EXERCISE DETAILS — Write out, without any change, the lines in the material below that run from the line with "Theorem chain_refines lib" through the line with "[cbn; lia |", both included.

MATERIAL FOR THIS TASK —
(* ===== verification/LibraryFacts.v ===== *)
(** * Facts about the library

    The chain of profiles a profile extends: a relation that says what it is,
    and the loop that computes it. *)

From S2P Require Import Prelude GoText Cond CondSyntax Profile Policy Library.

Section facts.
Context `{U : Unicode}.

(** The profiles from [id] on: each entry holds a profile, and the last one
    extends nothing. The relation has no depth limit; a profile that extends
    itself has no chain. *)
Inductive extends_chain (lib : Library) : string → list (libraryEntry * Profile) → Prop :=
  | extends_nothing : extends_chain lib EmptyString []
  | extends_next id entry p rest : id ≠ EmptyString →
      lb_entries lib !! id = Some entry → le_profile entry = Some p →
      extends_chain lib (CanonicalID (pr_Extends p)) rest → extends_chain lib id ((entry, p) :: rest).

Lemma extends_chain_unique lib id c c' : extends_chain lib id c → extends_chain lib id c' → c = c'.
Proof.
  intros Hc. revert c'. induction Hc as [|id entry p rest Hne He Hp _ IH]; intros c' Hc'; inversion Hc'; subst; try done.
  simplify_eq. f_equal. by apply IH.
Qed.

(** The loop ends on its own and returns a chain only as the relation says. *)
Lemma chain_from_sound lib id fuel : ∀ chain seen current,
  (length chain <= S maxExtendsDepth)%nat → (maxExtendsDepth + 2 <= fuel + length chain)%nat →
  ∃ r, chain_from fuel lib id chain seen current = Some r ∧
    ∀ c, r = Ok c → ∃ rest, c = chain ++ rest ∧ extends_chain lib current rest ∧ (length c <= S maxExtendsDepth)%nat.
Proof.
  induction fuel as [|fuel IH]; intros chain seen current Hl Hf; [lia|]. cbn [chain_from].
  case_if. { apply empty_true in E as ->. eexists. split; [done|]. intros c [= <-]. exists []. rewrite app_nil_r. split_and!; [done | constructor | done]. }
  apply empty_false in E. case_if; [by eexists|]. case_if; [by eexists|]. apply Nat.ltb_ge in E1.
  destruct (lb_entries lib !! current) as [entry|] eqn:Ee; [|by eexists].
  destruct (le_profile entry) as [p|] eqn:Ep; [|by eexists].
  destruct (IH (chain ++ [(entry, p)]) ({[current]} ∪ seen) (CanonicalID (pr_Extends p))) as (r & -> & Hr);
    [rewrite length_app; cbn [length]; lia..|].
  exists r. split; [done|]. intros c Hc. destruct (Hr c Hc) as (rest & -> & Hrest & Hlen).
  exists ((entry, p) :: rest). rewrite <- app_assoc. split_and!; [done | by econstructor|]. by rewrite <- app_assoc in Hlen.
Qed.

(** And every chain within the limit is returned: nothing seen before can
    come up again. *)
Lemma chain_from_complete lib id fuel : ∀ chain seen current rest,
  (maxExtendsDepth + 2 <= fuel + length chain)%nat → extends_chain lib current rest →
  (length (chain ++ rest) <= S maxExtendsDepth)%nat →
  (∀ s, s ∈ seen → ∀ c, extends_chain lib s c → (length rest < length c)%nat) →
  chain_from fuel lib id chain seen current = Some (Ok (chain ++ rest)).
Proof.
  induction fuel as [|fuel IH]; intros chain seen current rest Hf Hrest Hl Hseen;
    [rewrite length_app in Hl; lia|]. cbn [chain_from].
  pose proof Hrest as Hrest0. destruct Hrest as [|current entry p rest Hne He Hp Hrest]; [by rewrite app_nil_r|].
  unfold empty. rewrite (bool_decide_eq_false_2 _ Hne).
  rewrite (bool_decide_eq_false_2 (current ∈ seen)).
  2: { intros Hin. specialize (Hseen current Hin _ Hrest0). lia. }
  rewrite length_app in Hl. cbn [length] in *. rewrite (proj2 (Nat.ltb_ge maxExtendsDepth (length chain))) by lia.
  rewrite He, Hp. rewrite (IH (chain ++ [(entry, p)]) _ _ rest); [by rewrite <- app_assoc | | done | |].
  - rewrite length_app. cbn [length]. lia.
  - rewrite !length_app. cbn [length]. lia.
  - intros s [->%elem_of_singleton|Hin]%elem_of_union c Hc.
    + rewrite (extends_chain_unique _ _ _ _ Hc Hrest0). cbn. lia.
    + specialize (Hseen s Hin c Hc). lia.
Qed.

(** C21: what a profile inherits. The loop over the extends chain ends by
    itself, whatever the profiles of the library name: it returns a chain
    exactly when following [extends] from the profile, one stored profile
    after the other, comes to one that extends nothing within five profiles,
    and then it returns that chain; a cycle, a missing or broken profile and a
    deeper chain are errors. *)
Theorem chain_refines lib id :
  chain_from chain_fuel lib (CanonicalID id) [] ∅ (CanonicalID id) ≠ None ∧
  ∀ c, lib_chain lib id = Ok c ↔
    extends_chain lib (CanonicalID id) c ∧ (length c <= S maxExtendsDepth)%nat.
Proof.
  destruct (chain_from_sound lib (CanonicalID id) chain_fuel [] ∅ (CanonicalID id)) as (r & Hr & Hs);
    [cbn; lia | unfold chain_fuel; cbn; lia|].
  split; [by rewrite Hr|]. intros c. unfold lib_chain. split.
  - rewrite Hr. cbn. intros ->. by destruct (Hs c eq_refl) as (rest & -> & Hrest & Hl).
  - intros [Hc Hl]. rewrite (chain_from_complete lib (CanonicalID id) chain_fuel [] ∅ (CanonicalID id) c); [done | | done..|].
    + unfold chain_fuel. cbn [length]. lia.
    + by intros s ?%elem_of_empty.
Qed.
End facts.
==
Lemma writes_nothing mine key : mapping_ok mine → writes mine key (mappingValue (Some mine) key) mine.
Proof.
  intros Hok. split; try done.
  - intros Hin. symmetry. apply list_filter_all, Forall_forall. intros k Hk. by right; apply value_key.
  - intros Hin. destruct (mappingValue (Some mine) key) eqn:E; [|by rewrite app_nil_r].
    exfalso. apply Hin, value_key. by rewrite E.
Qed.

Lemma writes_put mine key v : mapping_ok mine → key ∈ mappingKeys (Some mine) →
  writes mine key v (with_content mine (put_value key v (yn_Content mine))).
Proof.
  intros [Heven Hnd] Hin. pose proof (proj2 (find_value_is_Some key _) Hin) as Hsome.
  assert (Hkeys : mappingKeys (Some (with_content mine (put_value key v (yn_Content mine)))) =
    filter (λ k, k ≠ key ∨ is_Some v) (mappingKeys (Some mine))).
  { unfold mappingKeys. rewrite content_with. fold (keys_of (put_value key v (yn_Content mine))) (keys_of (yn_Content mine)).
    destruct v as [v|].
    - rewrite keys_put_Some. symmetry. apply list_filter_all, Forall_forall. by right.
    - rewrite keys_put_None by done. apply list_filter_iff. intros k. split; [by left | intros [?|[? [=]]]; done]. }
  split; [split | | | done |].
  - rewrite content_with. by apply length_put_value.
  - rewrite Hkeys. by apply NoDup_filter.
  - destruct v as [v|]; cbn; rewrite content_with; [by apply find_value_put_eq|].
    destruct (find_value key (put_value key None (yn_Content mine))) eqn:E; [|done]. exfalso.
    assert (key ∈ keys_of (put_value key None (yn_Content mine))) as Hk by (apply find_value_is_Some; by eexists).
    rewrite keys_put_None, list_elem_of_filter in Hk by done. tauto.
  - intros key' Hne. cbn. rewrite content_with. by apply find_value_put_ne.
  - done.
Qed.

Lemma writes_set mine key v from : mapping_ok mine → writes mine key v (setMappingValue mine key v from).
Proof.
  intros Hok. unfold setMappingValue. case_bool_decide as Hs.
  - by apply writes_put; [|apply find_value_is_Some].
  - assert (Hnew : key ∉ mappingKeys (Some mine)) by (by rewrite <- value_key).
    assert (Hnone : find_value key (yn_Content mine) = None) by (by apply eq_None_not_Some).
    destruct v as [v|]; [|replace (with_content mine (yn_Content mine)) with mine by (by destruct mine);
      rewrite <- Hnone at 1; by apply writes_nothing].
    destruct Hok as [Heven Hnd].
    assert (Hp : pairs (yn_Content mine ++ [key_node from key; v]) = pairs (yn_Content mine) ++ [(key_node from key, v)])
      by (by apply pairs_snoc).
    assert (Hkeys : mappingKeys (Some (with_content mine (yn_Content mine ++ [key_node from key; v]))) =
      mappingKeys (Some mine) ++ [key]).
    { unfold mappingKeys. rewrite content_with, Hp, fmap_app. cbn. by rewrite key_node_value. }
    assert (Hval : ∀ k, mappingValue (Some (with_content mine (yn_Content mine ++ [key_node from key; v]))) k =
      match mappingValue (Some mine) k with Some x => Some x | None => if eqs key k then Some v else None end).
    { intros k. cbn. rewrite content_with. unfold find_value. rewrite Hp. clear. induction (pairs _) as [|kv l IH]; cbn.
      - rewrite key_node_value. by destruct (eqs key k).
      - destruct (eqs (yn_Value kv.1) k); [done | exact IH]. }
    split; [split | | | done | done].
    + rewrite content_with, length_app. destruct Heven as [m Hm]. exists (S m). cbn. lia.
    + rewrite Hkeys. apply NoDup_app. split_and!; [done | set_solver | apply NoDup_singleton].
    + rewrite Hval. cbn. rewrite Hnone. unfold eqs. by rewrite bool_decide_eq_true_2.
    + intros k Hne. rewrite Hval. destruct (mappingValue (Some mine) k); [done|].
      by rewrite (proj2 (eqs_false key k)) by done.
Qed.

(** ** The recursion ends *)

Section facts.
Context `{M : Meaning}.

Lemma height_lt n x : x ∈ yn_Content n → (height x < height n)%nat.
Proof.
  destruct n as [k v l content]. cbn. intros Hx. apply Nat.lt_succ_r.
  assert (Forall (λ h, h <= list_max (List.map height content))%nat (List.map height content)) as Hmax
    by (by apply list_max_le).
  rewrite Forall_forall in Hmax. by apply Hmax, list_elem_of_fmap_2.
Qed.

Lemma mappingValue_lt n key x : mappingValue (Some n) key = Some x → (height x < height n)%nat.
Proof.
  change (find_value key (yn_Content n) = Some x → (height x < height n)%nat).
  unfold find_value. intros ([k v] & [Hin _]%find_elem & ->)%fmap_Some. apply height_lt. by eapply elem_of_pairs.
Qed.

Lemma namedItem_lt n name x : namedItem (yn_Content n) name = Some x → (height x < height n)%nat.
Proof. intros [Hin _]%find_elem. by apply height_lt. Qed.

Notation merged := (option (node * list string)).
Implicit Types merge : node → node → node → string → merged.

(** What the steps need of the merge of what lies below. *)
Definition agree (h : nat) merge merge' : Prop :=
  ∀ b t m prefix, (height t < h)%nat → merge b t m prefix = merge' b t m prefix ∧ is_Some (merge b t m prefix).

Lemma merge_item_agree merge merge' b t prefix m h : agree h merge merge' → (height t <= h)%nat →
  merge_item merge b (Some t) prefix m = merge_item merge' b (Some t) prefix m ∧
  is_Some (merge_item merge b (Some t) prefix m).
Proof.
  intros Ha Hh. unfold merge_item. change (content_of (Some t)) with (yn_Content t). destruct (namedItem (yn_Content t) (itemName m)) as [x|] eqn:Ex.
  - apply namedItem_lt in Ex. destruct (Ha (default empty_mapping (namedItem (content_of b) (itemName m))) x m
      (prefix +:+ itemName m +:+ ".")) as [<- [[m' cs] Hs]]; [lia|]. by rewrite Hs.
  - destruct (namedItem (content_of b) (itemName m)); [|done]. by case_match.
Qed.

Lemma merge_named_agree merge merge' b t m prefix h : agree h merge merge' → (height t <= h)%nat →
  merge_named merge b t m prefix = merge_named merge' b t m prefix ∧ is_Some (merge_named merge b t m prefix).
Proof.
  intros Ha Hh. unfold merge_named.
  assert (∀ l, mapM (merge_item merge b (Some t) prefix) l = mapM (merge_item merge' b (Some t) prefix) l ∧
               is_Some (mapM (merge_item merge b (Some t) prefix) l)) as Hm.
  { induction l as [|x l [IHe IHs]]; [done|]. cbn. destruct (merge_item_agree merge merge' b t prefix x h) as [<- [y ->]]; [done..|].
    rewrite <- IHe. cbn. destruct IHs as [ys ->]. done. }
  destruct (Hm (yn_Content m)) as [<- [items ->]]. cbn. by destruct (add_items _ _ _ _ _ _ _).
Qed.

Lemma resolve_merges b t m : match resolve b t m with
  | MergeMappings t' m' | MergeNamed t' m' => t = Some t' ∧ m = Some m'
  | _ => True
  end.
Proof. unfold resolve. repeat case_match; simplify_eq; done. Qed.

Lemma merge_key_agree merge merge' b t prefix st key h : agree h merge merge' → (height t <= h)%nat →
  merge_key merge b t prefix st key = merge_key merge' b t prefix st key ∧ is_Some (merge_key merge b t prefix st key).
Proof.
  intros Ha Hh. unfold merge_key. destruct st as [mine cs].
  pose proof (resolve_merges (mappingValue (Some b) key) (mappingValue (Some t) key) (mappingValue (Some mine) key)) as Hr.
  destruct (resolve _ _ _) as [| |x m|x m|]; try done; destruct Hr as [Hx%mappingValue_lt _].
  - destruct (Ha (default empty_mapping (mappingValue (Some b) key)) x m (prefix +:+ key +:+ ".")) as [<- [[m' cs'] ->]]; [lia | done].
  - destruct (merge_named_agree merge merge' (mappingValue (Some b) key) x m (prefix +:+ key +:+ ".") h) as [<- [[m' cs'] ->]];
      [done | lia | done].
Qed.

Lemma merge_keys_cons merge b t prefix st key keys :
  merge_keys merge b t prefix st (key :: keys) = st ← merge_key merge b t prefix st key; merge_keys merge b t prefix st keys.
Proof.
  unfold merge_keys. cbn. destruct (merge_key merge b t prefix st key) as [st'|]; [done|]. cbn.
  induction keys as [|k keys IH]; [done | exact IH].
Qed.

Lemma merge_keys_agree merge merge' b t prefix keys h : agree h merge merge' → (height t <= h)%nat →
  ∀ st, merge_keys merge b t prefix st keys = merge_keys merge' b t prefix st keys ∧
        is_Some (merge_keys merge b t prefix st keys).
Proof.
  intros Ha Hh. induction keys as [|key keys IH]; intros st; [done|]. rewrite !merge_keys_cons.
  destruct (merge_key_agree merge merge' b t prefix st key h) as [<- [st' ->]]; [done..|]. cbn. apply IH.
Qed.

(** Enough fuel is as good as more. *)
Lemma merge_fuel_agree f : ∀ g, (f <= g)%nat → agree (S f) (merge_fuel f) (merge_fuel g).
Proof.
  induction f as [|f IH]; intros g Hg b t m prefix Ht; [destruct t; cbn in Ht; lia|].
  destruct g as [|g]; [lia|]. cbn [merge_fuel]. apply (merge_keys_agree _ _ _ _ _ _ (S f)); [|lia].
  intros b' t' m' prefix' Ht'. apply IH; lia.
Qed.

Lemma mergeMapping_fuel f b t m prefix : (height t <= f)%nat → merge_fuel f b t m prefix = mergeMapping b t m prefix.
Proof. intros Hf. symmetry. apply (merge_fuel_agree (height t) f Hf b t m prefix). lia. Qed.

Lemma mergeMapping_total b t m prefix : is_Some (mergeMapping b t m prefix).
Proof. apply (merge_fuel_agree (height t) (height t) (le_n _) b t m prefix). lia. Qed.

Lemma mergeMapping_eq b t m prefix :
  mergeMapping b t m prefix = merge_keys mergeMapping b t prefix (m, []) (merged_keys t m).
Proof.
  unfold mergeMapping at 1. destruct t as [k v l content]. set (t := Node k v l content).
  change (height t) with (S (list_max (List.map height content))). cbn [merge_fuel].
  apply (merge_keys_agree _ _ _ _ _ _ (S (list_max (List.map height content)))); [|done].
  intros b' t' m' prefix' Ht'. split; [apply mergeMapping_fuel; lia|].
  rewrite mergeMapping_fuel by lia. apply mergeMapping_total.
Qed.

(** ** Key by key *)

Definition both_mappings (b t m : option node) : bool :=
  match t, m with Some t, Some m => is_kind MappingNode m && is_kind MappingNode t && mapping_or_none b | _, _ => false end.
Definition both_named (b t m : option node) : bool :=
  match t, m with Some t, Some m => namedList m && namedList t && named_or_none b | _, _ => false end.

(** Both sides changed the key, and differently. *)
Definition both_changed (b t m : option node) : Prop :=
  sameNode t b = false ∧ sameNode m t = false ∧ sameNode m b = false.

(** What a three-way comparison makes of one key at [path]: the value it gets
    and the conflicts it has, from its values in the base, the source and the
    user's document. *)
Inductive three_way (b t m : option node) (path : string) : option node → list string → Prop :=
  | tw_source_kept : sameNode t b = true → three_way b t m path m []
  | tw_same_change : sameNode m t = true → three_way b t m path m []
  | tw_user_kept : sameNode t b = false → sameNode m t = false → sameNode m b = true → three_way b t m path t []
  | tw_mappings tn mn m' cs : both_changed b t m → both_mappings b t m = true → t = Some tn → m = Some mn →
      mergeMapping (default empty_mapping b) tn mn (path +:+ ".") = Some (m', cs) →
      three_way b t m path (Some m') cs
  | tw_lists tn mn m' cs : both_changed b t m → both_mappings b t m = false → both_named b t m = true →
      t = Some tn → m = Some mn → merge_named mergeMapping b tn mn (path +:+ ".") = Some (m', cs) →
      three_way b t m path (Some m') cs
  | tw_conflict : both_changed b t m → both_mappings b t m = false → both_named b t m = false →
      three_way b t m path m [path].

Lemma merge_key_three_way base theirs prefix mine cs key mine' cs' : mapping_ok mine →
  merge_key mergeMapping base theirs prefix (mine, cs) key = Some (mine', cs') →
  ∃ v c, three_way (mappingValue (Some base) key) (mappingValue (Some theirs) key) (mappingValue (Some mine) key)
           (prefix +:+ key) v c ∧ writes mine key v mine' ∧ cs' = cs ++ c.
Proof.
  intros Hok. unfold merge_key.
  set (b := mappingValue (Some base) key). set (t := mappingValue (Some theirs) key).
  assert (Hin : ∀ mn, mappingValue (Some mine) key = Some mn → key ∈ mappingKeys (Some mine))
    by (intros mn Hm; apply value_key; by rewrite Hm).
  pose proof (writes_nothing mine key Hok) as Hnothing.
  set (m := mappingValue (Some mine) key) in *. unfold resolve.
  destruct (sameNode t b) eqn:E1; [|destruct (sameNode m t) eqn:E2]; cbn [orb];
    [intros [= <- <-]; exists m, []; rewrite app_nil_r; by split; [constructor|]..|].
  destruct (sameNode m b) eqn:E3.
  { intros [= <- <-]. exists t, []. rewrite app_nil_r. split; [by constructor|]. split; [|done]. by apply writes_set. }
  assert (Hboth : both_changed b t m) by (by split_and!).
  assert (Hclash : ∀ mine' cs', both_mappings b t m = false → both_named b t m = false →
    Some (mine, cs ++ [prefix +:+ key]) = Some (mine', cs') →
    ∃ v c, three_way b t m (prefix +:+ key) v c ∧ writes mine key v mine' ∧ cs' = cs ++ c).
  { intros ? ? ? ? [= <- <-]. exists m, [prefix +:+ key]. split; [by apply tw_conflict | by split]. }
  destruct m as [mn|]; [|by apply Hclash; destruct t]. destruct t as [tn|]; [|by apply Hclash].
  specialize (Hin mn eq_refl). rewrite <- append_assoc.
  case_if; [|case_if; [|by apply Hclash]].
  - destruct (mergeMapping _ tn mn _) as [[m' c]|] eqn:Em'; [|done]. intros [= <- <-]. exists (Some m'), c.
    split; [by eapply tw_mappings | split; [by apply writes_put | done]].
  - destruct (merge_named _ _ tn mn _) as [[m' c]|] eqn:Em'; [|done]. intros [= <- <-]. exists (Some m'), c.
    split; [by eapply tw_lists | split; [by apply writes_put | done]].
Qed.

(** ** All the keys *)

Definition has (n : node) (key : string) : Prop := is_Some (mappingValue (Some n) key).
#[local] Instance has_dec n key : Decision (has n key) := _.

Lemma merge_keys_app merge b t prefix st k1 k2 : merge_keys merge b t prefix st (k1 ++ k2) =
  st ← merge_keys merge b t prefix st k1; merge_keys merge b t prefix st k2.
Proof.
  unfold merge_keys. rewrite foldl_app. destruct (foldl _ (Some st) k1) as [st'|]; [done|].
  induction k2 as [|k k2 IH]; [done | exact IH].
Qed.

TASK SOLUTION —
Theorem chain_refines lib id :
  chain_from chain_fuel lib (CanonicalID id) [] ∅ (CanonicalID id) ≠ None ∧
  ∀ c, lib_chain lib id = Ok c ↔
    extends_chain lib (CanonicalID id) c ∧ (length c <= S maxExtendsDepth)%nat.
Proof.
  destruct (chain_from_sound lib (CanonicalID id) chain_fuel [] ∅ (CanonicalID id)) as (r & Hr & Hs);
    [cbn; lia | unfold chain_fuel; cbn; lia|].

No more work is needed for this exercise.